* _Extracted material_
(* ===== verification/Listener.v ===== *)
(** Listening sockets (src/server/listener.c): TCP listeners, private AF_UNIX
    listeners whose path is retired by identity, and the TCP pair that backs a
    native connector stream. *)

From S2P Require Import Prelude Common Codec Sha256 Config Policy Http Socks ClientHello.
From S2P Require Import Receipt Journal Buffer Server.

(** * The calls of a listener *)

(** The identity System gives a path: its number and its mode. *)
Record file_identity := FileIdentity { identity_number : Z; is_socket : bool }.

Inductive path_answer := PathFound (identity : file_identity) | PathMissing | PathUnknown.
Inductive accept_answer := Accepted (socket : Z) | AcceptWouldBlock | AcceptFailed.

(** [getaddrinfo] with the flags of a listener, the socket calls, [getsockname]
    and the calls on the path of a Unix socket. *)
Class ListenSys `{Sys} := {
  sys_getaddrinfo_passive : bytes -> Z -> world -> option (list addrinfo) * world;
  sys_socket_bind : Z -> sockaddr -> bool -> world -> bool * world;
  sys_socket_bind_path : Z -> bytes -> world -> bool * world;
  sys_socket_listen : Z -> Z -> world -> bool * world;
  sys_getsockname : Z -> world -> option sockaddr * world;
  sys_path_identity : bytes -> world -> path_answer * world;
  sys_chmod_private : bytes -> world -> bool * world;
  sys_unlink_same : bytes -> file_identity -> world -> unit * world;
  sys_fd_wait : Z -> interest -> Z -> world -> bool * world;
  sys_accept_one : Z -> world -> accept_answer * world;
  sys_socket_detach : Z -> world -> bool * world;
  sys_set_blocking : Z -> world -> bool * world;
}.

Definition AF_UNIX : Z := 1.

Section Listener.
Context `{ListenSys}.

Definition egress_listener_is_loopback_host (host : bytes) : bool :=
  beq host (str "127.0.0.1") || beq host (str "::1").

(** * TCP *)

(** The loop over the addresses: the first that can be bound. *)
Fixpoint bind_first (answers : list addrinfo) : M (option Z) :=
  match answers with
  | [] => mret None
  | address :: answers =>
      created ← call (sys_socket_create (ai_family address));
      match created with
      | None => bind_first answers
      | Some listener =>
          bound ← call (sys_socket_bind listener (ai_addr address) true);
          listening ← (if bound : bool then call (sys_socket_listen listener 128) else mret false);
          if listening : bool then mret (Some listener)
          else socket_release (Some listener);; bind_first answers
      end
  end.

(** [ntohs] of the port; [None] for a family that is neither. *)
Definition bound_port_of (a : sockaddr) : option Z :=
  match a with
  | AF_INET_addr p _ => Some p
  | AF_INET6_addr p _ _ _ => Some p
  | AF_OTHER_addr _ => None
  end.

(** The listener and its port. *)
Definition egress_listener_create_tcp (host : bytes) (port_ : Z) : M (option (Z * Z)) :=
  addresses ← call (sys_getaddrinfo_passive host port_);
  match addresses with
  | None => mret None
  | Some answers =>
      bound ← bind_first answers;
      match bound with
      | None => mret None
      | Some listener =>
          name ← call (sys_getsockname listener);
          match (name ≫= bound_port_of) with
          | Some p => mret (Some (listener, p))
          | None => socket_release (Some listener);; mret None
          end
      end
  end.

(** * Unix *)

Definition egress_listener_unlink_unix_identity (path : bytes) (identity : file_identity) : M unit :=
  when (negb (len path =? 0)) (call (sys_unlink_same path identity)).

(** The listener and the identity of the path it made. *)
Definition egress_listener_create_unix (path : bytes) : M (option (Z * file_identity)) :=
  present ← call (sys_path_identity path);
  match present with
  | PathFound _ | PathUnknown => mret None
  | PathMissing =>
      created ← call (sys_socket_create AF_UNIX);
      match created with
      | None => mret None
      | Some listener =>
          bound ← call (sys_socket_bind_path listener path);
          if negb bound then socket_release (Some listener);; mret None
          else
            made ← call (sys_path_identity path);
            match made with
            | PathFound identity =>
                if negb (is_socket identity) then socket_release (Some listener);; mret None
                else
                  private ← call (sys_chmod_private path);
                  listening ← (if private : bool then call (sys_socket_listen listener 128) else mret false);
                  if listening : bool then mret (Some (listener, identity))
                  else
                    socket_release (Some listener);;
                    egress_listener_unlink_unix_identity path identity;;
                    mret None
            | _ => socket_release (Some listener);; mret None
            end
      end
  end.

(** * The pair of a connector stream *)

(** 127.0.0.1 with the port left to the system. *)
Definition loopback_any : sockaddr := AF_INET_addr 0 [127; 0; 0; 1].

(** The wait for the connection to arrive; it ends when [accept] answers or the
    deadline passes, after at most [rounds] spurious wake-ups. *)
Fixpoint accept_wait (rounds : nat) (listener deadline : Z) : M (option Z) :=
  match rounds with
  | O => mret None
  | S rounds =>
      ready ← call (sys_fd_wait listener INTEREST_READ deadline);
      if negb ready then mret None
      else
        answer ← call (sys_accept_one listener);
        match answer with
        | Accepted socket => mret (Some socket)
        | AcceptWouldBlock => accept_wait rounds listener deadline
        | AcceptFailed => mret None
        end
  end.

(** The listener bound to a loopback port, and its address. *)
Definition pair_listener (listener : Z) : M (option sockaddr) :=
  bound ← call (sys_socket_bind listener loopback_any false);
  if negb bound then mret None
  else
    listening ← call (sys_socket_listen listener 1);
    if negb listening then mret None else call (sys_getsockname listener).

(** What the making of a pair holds when it reaches [done]: the embedder's
    socket, the relayed one and the detached descriptor. *)
Record pair_state := PairState {
  pair_ok : bool; pair_client : option Z; pair_relayed : option Z; pair_fd : Z;
}.

(** The embedder's end, once accepted: detached and made blocking. *)
Definition pair_detach (client relayed : Z) (connected : bool) (deadline : Z) : M pair_state :=
  done ←
    (if connected then mret true
     else
       ready ← call (sys_fd_wait client INTEREST_WRITE deadline);
       if negb ready then mret false else call (sys_socket_connect_complete (Some client)));
  if negb done then mret (PairState false (Some client) (Some relayed) (-1))
  else
    detached ← call (sys_socket_detach client);
    if negb detached then mret (PairState false (Some client) (Some relayed) (-1))
    else
      blocking ← call (sys_set_blocking client);
      mret (PairState blocking None (Some relayed) client).

(** The connection of the two ends. *)
Definition pair_connect (rounds : nat) (listener : Z) (address : sockaddr) : M pair_state :=
  created ← call (sys_socket_create AF_INET);
  match created with
  | None => mret (PairState false None None (-1))
  | Some client =>
      started ← call (sys_socket_connect_start client (Address address 16));
      match started with
      | ConnectFailed => mret (PairState false (Some client) None (-1))
      | _ =>
          now ← monotonic_now;
          let deadline := add_saturating now 5000 in
          accepted ← accept_wait rounds listener deadline;
          match accepted with
          | None => mret (PairState false (Some client) None (-1))
          | Some relayed =>
              pair_detach client relayed (match started with ConnectDone => true | _ => false end) deadline
          end
      end
  end.

(** The relayed socket and the embedder's descriptor. *)
Definition egress_listener_create_private_tcp_pair (rounds : nat) : M (option (Z * Z)) :=
  created ← call (sys_socket_create AF_INET);
  match created with
  | None => mret None
  | Some listener =>
      address ← pair_listener listener;
      pair ← match address with
             | None => mret (PairState false None None (-1))
             | Some address => pair_connect rounds listener address
             end;
      socket_release (Some listener);;
      match pair_ok pair, pair_relayed pair with
      | true, Some relayed => mret (Some (relayed, pair_fd pair))
      | _, _ =>
          socket_release (pair_client pair);;
          socket_release (pair_relayed pair);;
          when (0 <=? pair_fd pair) (call (sys_fd_close (pair_fd pair)));;
          mret None
      end
  end.

End Listener.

* _The task_
Where a line in the records above includes the string "PairState", show it.

* _Response below_
Record pair_state := PairState {
  if negb done then mret (PairState false (Some client) (Some relayed) (-1))
    if negb detached then mret (PairState false (Some client) (Some relayed) (-1))
      mret (PairState blocking None (Some relayed) client).
  | None => mret (PairState false None None (-1))
      | ConnectFailed => mret (PairState false (Some client) None (-1))
          | None => mret (PairState false (Some client) None (-1))
             | None => mret (PairState false None None (-1))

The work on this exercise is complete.